Despite the opened channels of information, when it comes to cross-border trading, confusion abounds. Applying derivatives rules in a global marketplace is an inherently complex undertaking. Unlike stock market transactions, derivatives create an ongoing relationship between parties that is not severed once the transaction has been consummated. Dodd-Frank left scant instructions on whether its requirements should apply when banks and their counterparties are domiciled in different countries and how guarantees might affect the regulatory requirements. Regulators have thus been working through the fine details. How have their decisions impacted companies trying to navigate this global market?
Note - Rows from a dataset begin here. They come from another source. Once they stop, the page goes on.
(** * kick_live_cli: the live ingestion-and-aggregation engine

    A shallow embedding of [run_live] from [kick_live_cli.py]: the shared
    state of a run, the message listener, the snapshot loop with its
    sliding-window statistics, the screenshot capture coordinator and the
    start-up validation, followed by the properties the design document
    states about them.

    Conventions.
    - Wall-clock readings ([time.time()]) are rationals [Q]; the constants
      1, 60, 15, 10 are the source's.
    - Python [str] values are [string]s; [int] counters are [nat] where the
      code only ever increments from zero, [Z] where a user supplies them.
    - The ids under which messages are counted are text: [set()] is a
      [gset string], and what the listener does with a username that is
      not text is told at [listen_step]. [deque()] is a [list] whose head
      is the left end; the [dict] [user_counts] is an association list in
      insertion order, because [sorted] is stable and the order of
      [dict.items()] decides ties.
    - Each [async with lock:] block contains no [await], so it is one
      atomic state transformer. *)

From Stdlib Require Import QArith Lqa ZArith DecimalString.
From stdpp Require Import base gmap sets list strings sorting.

Set Warnings "-register-all".

(** ** Python helpers *)

(** [t < b] and [t >= b] on clock readings. *)
Definition Qlt_bool (a b : Q) : bool := negb (Qle_bool b a).
Definition Qge_bool (a b : Q) : bool := Qle_bool b a.

(** [str(n)] for a non-negative and for an arbitrary [int]. *)
Definition str_nat (n : nat) : string := NilZero.string_of_uint (Nat.to_uint n).
Definition str_int (z : Z) : string := NilZero.string_of_int (Z.to_int z).

(** [sep.join(parts)]. *)
Fixpoint join (sep : string) (parts : list string) : string :=
  match parts with
  | [] => ""
  | [x] => x
  | x :: rest => x +:+ sep +:+ join sep rest
  end.

(** The line feed of ["\n"]. *)
Definition nl : string := String (Ascii.ascii_of_nat 10) EmptyString.

(** [x or y] on strings: the empty string is falsy. *)
Definition str_or (x y : string) : string :=
  if String.eqb x "" then y else x.

(** [str.lower()] on ASCII text. *)
Definition lower_ascii (c : Ascii.ascii) : Ascii.ascii :=
  let n := Ascii.nat_of_ascii c in
  if (65 <=? n)%nat && (n <=? 90)%nat then Ascii.ascii_of_nat (n + 32) else c.

Fixpoint lower (s : string) : string :=
  match s with
  | EmptyString => EmptyString
  | String c rest => String (lower_ascii c) (lower rest)
  end.

(** *** The dict [user_counts] *)

Definition dict := list (string * nat).

(** [d.get(k, 0)] *)
Fixpoint dict_get (d : dict) (k : string) : nat :=
  match d with
  | [] => 0
  | (k', v) :: rest => if String.eqb k' k then v else dict_get rest k
  end.

(** [d[k] = v]: an existing key keeps its position, a new key goes last. *)
Fixpoint dict_set (d : dict) (k : string) (v : nat) : dict :=
  match d with
  | [] => [(k, v)]
  | (k', v') :: rest =>
      if String.eqb k' k then (k', v) :: rest else (k', v') :: dict_set rest k v
  end.

Definition dict_keys (d : dict) : list string := d.*1.
Definition dict_values (d : dict) : list nat := d.*2.

(** *** [sorted(items, key=..., reverse=True)]

    Python's sort is stable, and [reverse=True] keeps the original order of
    items with equal keys. Insertion from the right end puts every item in
    front of the first one whose key is not larger. *)
Fixpoint insert_desc {A} (key : A → nat) (x : A) (l : list A) : list A :=
  match l with
  | [] => [x]
  | y :: rest =>
      if (key y <=? key x)%nat then x :: y :: rest
      else y :: insert_desc key x rest
  end.

Definition sorted_desc {A} (key : A → nat) (l : list A) : list A :=
  foldr (insert_desc key) [] l.

(** ** Shared state of a run *)

Definition event := (Q * string)%type.

Inductive json :=
| JNull
| JBool (b : bool)
| JNum (q : Q)
| JStr (s : string)
| JArr (items : list json)
| JObj (fields : list (string * json)).

(** The snapshot dict built by [snapshot(...)], without its wall-clock
    ["ts"] string. *)
Record snapshot_record := {
  snap_channel : string;
  messages_per_minute : nat;
  messages_per_second : nat;
  unique_per_minute : nat;
  unique_per_second : nat;
  snap_total_messages : nat;
  unique_total : nat;
  viewer_count : option Z;
  screenshot_path : option string;
  screenshot_base64 : option string
}.

(** One line of the session log, again without ["ts"]. *)
Inductive log_record :=
| SessionStart (channel : string) (chatroom : Z)
| Message (channel : string) (username : string) (message : json)
| Snapshot (snap : snapshot_record).

(** The variables [run_live] closes over, the log file and the files of the
    screenshot directory. *)
Record session := {
  events : list event;
  screenshot_paths : list string;
  unique_users : gset string;
  user_counts : dict;
  total_messages : nat;
  current_viewers : option Z;
  latest_screenshot : option string;
  latest_screenshot_b64 : option string;
  start_time : Q;
  last_message_time : Q;
  stop_event : bool;
  log : list log_record;
  files : gset string;
  printed : list string
}.

(** The validated options, as the local variables of [run_live] hold them
    once start-up is over. *)
Record config := {
  channel : string;
  chatroom_id : Z;
  duration : option Z;
  inactivity : option Z;
  screenshot_interval : option Z;
  screenshot_on_snapshot : bool;
  screenshot_format : string;
  screenshot_max : option Z;
  screenshot_embed : bool;
  screenshot_embed_width : option Z;
  screenshot_dir : option string;
  stream_url : option string;
  ffmpeg_path : option string;
  log_path : string
}.

(** [channel or "manual"] *)
Definition channel_label (cfg : config) : string := str_or (channel cfg) "manual".

(** Truthiness of an optional [int] option value: [None] and [0] are falsy. *)
Definition int_truthy (o : option Z) : bool :=
  match o with
  | Some z => negb (z =? 0)%Z
  | None => false
  end.

(** Truthiness of an optional string: [None] and [""] are falsy. *)
Definition opt_str_truthy (o : option string) : bool :=
  match o with
  | Some s => negb (String.eqb s "")
  | None => false
  end.

(** [jsonl_write(fp, record)] *)
Definition jsonl_write (r : log_record) (s : session) : session :=
  {| events := events s; screenshot_paths := screenshot_paths s;
     unique_users := unique_users s; user_counts := user_counts s;
     total_messages := total_messages s; current_viewers := current_viewers s;
     latest_screenshot := latest_screenshot s;
     latest_screenshot_b64 := latest_screenshot_b64 s;
     start_time := start_time s; last_message_time := last_message_time s;
     stop_event := stop_event s; log := log s ++ [r]; files := files s;
     printed := printed s |}.

(** [print(line)] *)
Definition print (line : string) (s : session) : session :=
  {| events := events s; screenshot_paths := screenshot_paths s;
     unique_users := unique_users s; user_counts := user_counts s;
     total_messages := total_messages s; current_viewers := current_viewers s;
     latest_screenshot := latest_screenshot s;
     latest_screenshot_b64 := latest_screenshot_b64 s;
     start_time := start_time s; last_message_time := last_message_time s;
     stop_event := stop_event s; log := log s; files := files s;
     printed := printed s ++ [line] |}.

(** [stop_event.set()] *)
Definition set_stop (s : session) : session :=
  {| events := events s; screenshot_paths := screenshot_paths s;
     unique_users := unique_users s; user_counts := user_counts s;
     total_messages := total_messages s; current_viewers := current_viewers s;
     latest_screenshot := latest_screenshot s;
     latest_screenshot_b64 := latest_screenshot_b64 s;
     start_time := start_time s; last_message_time := last_message_time s;
     stop_event := true; log := log s; files := files s;
     printed := printed s |}.

(** The state right after the [session_start] record is written
    (lines 181-219); [dir_files] is what the screenshot directory holds. *)
Definition initial (cfg : config) (viewers : option Z) (t0 : Q)
    (dir_files : gset string) : session :=
  {| events := []; screenshot_paths := []; unique_users := ∅;
     user_counts := []; total_messages := 0; current_viewers := viewers;
     latest_screenshot := None; latest_screenshot_b64 := None;
     start_time := t0; last_message_time := t0; stop_event := false;
     log := [SessionStart (channel_label cfg) (chatroom_id cfg)];
     files := dir_files;
     printed := ["Logging to " +:+ log_path cfg] |}.

(** ** The listener's critical section (lines 394-399) *)

Definition record_message (now : Q) (username : string) (s : session) : session :=
  {| events := events s ++ [(now, username)];
     screenshot_paths := screenshot_paths s;
     unique_users := unique_users s ∪ {[username]};
     user_counts :=
       dict_set (user_counts s) username (dict_get (user_counts s) username + 1);
     total_messages := total_messages s + 1;
     current_viewers := current_viewers s;
     latest_screenshot := latest_screenshot s;
     latest_screenshot_b64 := latest_screenshot_b64 s;
     start_time := start_time s; last_message_time := now;
     stop_event := stop_event s; log := log s; files := files s;
     printed := printed s |}.

(** ** The snapshot loop's critical section (lines 239-251) *)

(** [while events and events[0][0] < now - 60: events.popleft()] *)
Fixpoint evict (now : Q) (evs : list event) : list event :=
  match evs with
  | [] => []
  | e :: rest => if Qlt_bool e.1 (now - 60) then evict now rest else evs
  end.

Definition set_events (evs : list event) (s : session) : session :=
  {| events := evs; screenshot_paths := screenshot_paths s;
     unique_users := unique_users s; user_counts := user_counts s;
     total_messages := total_messages s; current_viewers := current_viewers s;
     latest_screenshot := latest_screenshot s;
     latest_screenshot_b64 := latest_screenshot_b64 s;
     start_time := start_time s; last_message_time := last_message_time s;
     stop_event := stop_event s; log := log s; files := files s;
     printed := printed s |}.

(** The condition [t >= now - 1] of the two per-second comprehensions. *)
Definition in_last_second (now : Q) (e : event) : bool := Qge_bool e.1 (now - 1).

(** The locals assigned inside the lock. *)
Record stats := {
  per_min : nat;
  per_sec : nat;
  uniq_min : nat;
  uniq_sec : nat;
  msg_total : nat;
  uniq_total : nat;
  top_users : list (string * nat);
  top_display : string;
  viewers : option Z;
  last_msg : Q
}.

(** [f"{name}({count})"] *)
Definition show_user (kv : string * nat) : string :=
  kv.1 +:+ "(" +:+ str_nat kv.2 +:+ ")".

(** Lines 242-251, on the deque as eviction left it. *)
Definition window_stats (now : Q) (s : session) : stats :=
  let top := take 3 (sorted_desc snd (user_counts s)) in
  {| per_min := length (events s);
     per_sec := sum_list_with (λ _, 1) (List.filter (in_last_second now) (events s));
     uniq_min := size (list_to_set (events s).*2 : gset string);
     uniq_sec :=
       size (list_to_set (List.filter (in_last_second now) (events s)).*2
             : gset string);
     msg_total := total_messages s;
     uniq_total := size (unique_users s);
     top_users := top;
     top_display := str_or (join ", " (show_user <$> top)) "n/a";
     viewers := current_viewers s;
     last_msg := last_message_time s |}.

(** The whole critical section: eviction, then the statistics. *)
Definition stats_query (now : Q) (s : session) : session * stats :=
  let s' := set_events (evict now (events s)) s in
  (s', window_stats now s').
Whereas the U.S. was first out of the gate with its regulatory regime, the rest of the world — particularly Europe — has been catching up quickly. Market participants are now finding themselves subject to multiple rules that could change depending on the bank with which a market participant transacts. The result has been confusion about whose rules apply, with larger market participants needing to develop compliance infrastructures to address multiple regulatory regimes. Small and midsize market participants take pains to avoid crossing borders so as to avoid triggering rules with which they are ill-equipped to comply. One compliance officer recently told me that he has instructed his business teams to avoid certain counterparties to avoid activating reporting requirements for this very reason.

Other regulatory uncertainties remain. Among them are margin requirements for uncleared swaps, important because many swaps — including the mortgage-indexed credit default swaps that contributed to AIG’s taxpayer-funded bailout — are not suitable for clearing. In recent years a G-20 working group has labored to reach agreement on a set of harmonized global rules. Now countries are preparing to graft these rules into their national legal regimes. Corporate treasurers in the U.S. have been vexed by statements from bank regulators including the Federal Reserve, which believe Dodd-Frank rules require margin on all market participants. Europe and other regimes around the world are widely anticipated to exempt nonfinancial end users, in line with the G-20 agreement. For the U.S. to adopt these rules, the country will have to pass and adopt new legislation.

And so, even while the hopes of derivatives regulation are beginning to be realized, policymakers must use the significant experience they are gaining to increasingly bring the costs and benefits of regulation into balance.

Luke Zubrod counsels companies on risk management and derivatives regulations at global risk management advisory firm Chatham Financial in Kennett Square, Pennsylvania.